Once the line with "if decide (len" is found in the data, output it and each following line exactly, up to and including the line with "else Ok (mkRetryKey", and nothing before or after.

> **Supplied data**
....

(* ===== verification/Bounded.v ===== *)
(** * Bounded exact text and portable tokens

    [och-core/src/bounded.rs]: printable-ASCII tokens (one record per family
    of the [portable_token!] macro), exact text, content formats and retry
    keys. [compact_string] only drops spare allocation capacity, so the model
    keeps the text itself. *)

From S2P Require Import Prelude Bytes Identity.

Definition MAX_TEXT_SCALARS : Z := 4096.
Definition MAX_PORTABLE_TOKEN_BYTES : Z := 256.
Definition MAX_CONTENT_FORMAT_BYTES : Z := 64.
Definition MAX_RETRY_KEY_BYTES : Z := 128.

(** [compact_string] and [compact_vec]: the value is unchanged. *)
Definition compact_string (value : rstring) : rstring := value.
Definition compact_vec {T} (value : list T) : list T := value.

Definition printable_ascii (b : byte) : bool := bool_decide (32 ≤ Z_of_byte b ≤ 126).

Definition validate_printable_ascii (value : rstring) (maximum : Z) : bool :=
  bool_decide (value ≠ []) && bool_decide (len value ≤ maximum) && forallb printable_ascii value.

(** ** Portable tokens *)

Inductive token_family : Set :=
| StateClassToken | StateMemberToken | NativeStatusFamily | UnavailableReasonToken.

Record Token (F : token_family) := mkToken { token_str : rstring }.
Arguments mkToken {F} token_str.
Arguments token_str {F} t.

Abbreviation StateClass := (Token StateClassToken).
Abbreviation StateMember := (Token StateMemberToken).
Abbreviation NativeStatusToken := (Token NativeStatusFamily).
Abbreviation UnavailableReason := (Token UnavailableReasonToken).

#[export] Instance Token_eq_dec F : EqDecision (Token F).
Proof. solve_decision. Defined.

Definition token_new {F} (value : rstring) : result ModelError (Token F) :=
  if validate_printable_ascii value MAX_PORTABLE_TOKEN_BYTES
  then Ok (mkToken (compact_string value))
  else Err InvalidPortableToken.

(** ** Exact text *)

Record ExactText := mkExactText { text_str : rstring }.
#[export] Instance ExactText_eq_dec : EqDecision ExactText.
Proof. solve_decision. Defined.

(** [value.chars().take(MAX_TEXT_SCALARS + 1).count() > MAX_TEXT_SCALARS]. *)
Definition exact_text_new (value : rstring) : result ModelError ExactText :=
  if decide (len (take (Z.to_nat (MAX_TEXT_SCALARS + 1)) (chars value)) > MAX_TEXT_SCALARS)
  then Err InvalidExactText
  else Ok (mkExactText (compact_string value)).

(** ** Content formats *)

Record ContentFormat := mkContentFormat { format_str : rstring }.
#[export] Instance ContentFormat_eq_dec : EqDecision ContentFormat.
Proof. solve_decision. Defined.

Definition is_ascii_uppercase (b : byte) : bool := bool_decide (65 ≤ Z_of_byte b ≤ 90).

Definition content_format_new (value : rstring) : result ModelError ContentFormat :=
  let valid := bool_decide (value ≠ []) && bool_decide (len value ≤ MAX_CONTENT_FORMAT_BYTES)
    && forallb (λ byte, bool_decide (33 ≤ Z_of_byte byte ≤ 126) && negb (is_ascii_uppercase byte)) value in
  if negb valid then Err InvalidContentFormat else Ok (mkContentFormat (compact_string value)).

(** ** Retry keys *)

Record RetryKey := mkRetryKey { key_str : rstring }.
#[export] Instance RetryKey_eq_dec : EqDecision RetryKey.
Proof. solve_decision. Defined.

Definition retry_key_new (value : rstring) : result ModelError RetryKey :=
  if negb (validate_printable_ascii value MAX_RETRY_KEY_BYTES) then Err InvalidRetryKey
  else Ok (mkRetryKey (compact_string value)).

(** ** Type invariants

    A value of each type holds valid UTF-8 and passed its constructor. *)

#[export] Instance wf_token F : Wf (Token F) := λ t, is_ok (@token_new F (token_str t)).
#[export] Instance wf_exact_text : Wf ExactText := λ t,
  utf8_ok (text_str t) && is_ok (exact_text_new (text_str t)).
#[export] Instance wf_content_format : Wf ContentFormat := λ f, is_ok (content_format_new (format_str f)).
#[export] Instance wf_retry_key : Wf RetryKey := λ k, is_ok (retry_key_new (key_str k)).

(** ** Lemmas *)

Lemma forallb_ascii_utf8 (p : byte → bool) s :
  (∀ b, p b → Z_of_byte b < 128) → forallb p s → utf8_ok s.
Proof.
  intros Hp Hs. apply utf8_ok_ascii. induction s as [|b s IH]; [constructor|].
  cbn in Hs. apply andb_True in Hs as [Hb Hs]. constructor; [by apply Hp | by apply IH].
Qed.

Lemma validate_printable_ascii_spec value maximum :
  validate_printable_ascii value maximum →
  len value ≤ maximum ∧ utf8_ok value ∧ value ≠ [].
Proof.
  unfold validate_printable_ascii. intros H. destruct_and? H. split_and!; [done| |done].
  eapply forallb_ascii_utf8; [|done]. intros b Hb%bool_decide_spec. lia.
Qed.

Section token.
Context {F : token_family}.
Implicit Types t : Token F.

Lemma token_new_str t : wf t → token_new (token_str t) = Ok t.
Proof. unfold wf, wf_token, token_new. destruct t; cbn. by destruct validate_printable_ascii. Qed.

Lemma token_new_Ok value t : token_new value = Ok t → wf t ∧ token_str t = value.
Proof.
  unfold wf, wf_token, token_new. intros H.
  destruct (validate_printable_ascii value _) eqn:E; simplify_eq/=; unfold compact_string in *; by rewrite E.
Qed.

Lemma wf_token_bound t : wf t → len (token_str t) ≤ MAX_PORTABLE_TOKEN_BYTES ∧ utf8_ok (token_str t).
Proof.
  unfold wf, wf_token, token_new. destruct (validate_printable_ascii _ _) eqn:E; [|done].
  apply Is_true_true in E. apply validate_printable_ascii_spec in E. tauto.
Qed.
End token.

Lemma exact_text_new_str t : wf t → exact_text_new (text_str t) = Ok t.
Proof.
  unfold wf, wf_exact_text, exact_text_new. rewrite andb_True. destruct t; cbn.
  case_decide; naive_solver.
Qed.

Lemma exact_text_new_Ok value t :
  utf8_ok value → exact_text_new value = Ok t → wf t ∧ text_str t = value.
Proof.
  unfold wf, wf_exact_text, exact_text_new. intros Hu H. case_decide as Hc; simplify_eq/=; unfold compact_string in *.
  rewrite decide_False by done. by rewrite andb_True.
Qed.

Lemma wf_exact_text_bound t :
  wf t → len (text_str t) ≤ 4 * MAX_TEXT_SCALARS ∧ utf8_ok (text_str t).
Proof.
  unfold wf, wf_exact_text, exact_text_new. rewrite andb_True. intros [Hu Hc]. split; [|done].
  case_decide as Hd; [done|]. pose proof (utf8_ok_len _ Hu) as Hl.
  unfold len in Hd. rewrite length_take in Hd. unfold len, MAX_TEXT_SCALARS in *. lia.
Qed.

Lemma content_format_new_str f : wf f → content_format_new (format_str f) = Ok f.
Proof.
  unfold wf, wf_content_format, content_format_new. destruct f; cbn.
  by destruct (negb _).
Qed.

Lemma content_format_new_Ok value f :
  content_format_new value = Ok f → wf f ∧ format_str f = value.
Proof.
  unfold wf, wf_content_format, content_format_new. intros H.
  destruct (negb _) eqn:E; simplify_eq/=; unfold compact_string in *; by rewrite E.
Qed.

Lemma wf_content_format_bound f :
  wf f → len (format_str f) ≤ MAX_CONTENT_FORMAT_BYTES ∧ utf8_ok (format_str f).
Proof.
  unfold wf, wf_content_format, content_format_new. destruct (negb _) eqn:E; [done|]. intros _.
  apply negb_false_iff, Is_true_true in E. destruct_and? E. split; [done|].
  eapply forallb_ascii_utf8; [|done]. intros b Hb. cbv beta in Hb. destruct_and? Hb. lia.
Qed.

Lemma retry_key_new_str k : wf k → retry_key_new (key_str k) = Ok k.
Proof. unfold wf, wf_retry_key, retry_key_new. destruct k; cbn. by destruct validate_printable_ascii. Qed.

Lemma retry_key_new_Ok value k : retry_key_new value = Ok k → wf k ∧ key_str k = value.
Proof.
  unfold wf, wf_retry_key, retry_key_new. intros H.
  destruct (validate_printable_ascii value _) eqn:E; simplify_eq/=; unfold compact_string in *; by rewrite E.
Qed.

Lemma wf_retry_key_bound k : wf k → len (key_str k) ≤ MAX_RETRY_KEY_BYTES ∧ utf8_ok (key_str k).
Proof.
  unfold wf, wf_retry_key, retry_key_new. destruct (validate_printable_ascii _ _) eqn:E; [|done].
  apply Is_true_true in E. apply validate_printable_ascii_spec in E. tauto.
Qed.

....

> **Expected answer**
  if decide (len (take (Z.to_nat (MAX_TEXT_SCALARS + 1)) (chars value)) > MAX_TEXT_SCALARS)
  then Err InvalidExactText
  else Ok (mkExactText (compact_string value)).

(** ** Content formats *)

Record ContentFormat := mkContentFormat { format_str : rstring }.
#[export] Instance ContentFormat_eq_dec : EqDecision ContentFormat.
Proof. solve_decision. Defined.

Definition is_ascii_uppercase (b : byte) : bool := bool_decide (65 ≤ Z_of_byte b ≤ 90).

Definition content_format_new (value : rstring) : result ModelError ContentFormat :=
  let valid := bool_decide (value ≠ []) && bool_decide (len value ≤ MAX_CONTENT_FORMAT_BYTES)
    && forallb (λ byte, bool_decide (33 ≤ Z_of_byte byte ≤ 126) && negb (is_ascii_uppercase byte)) value in
  if negb valid then Err InvalidContentFormat else Ok (mkContentFormat (compact_string value)).

(** ** Retry keys *)

Record RetryKey := mkRetryKey { key_str : rstring }.
#[export] Instance RetryKey_eq_dec : EqDecision RetryKey.
Proof. solve_decision. Defined.

Definition retry_key_new (value : rstring) : result ModelError RetryKey :=
  if negb (validate_printable_ascii value MAX_RETRY_KEY_BYTES) then Err InvalidRetryKey
  else Ok (mkRetryKey (compact_string value)).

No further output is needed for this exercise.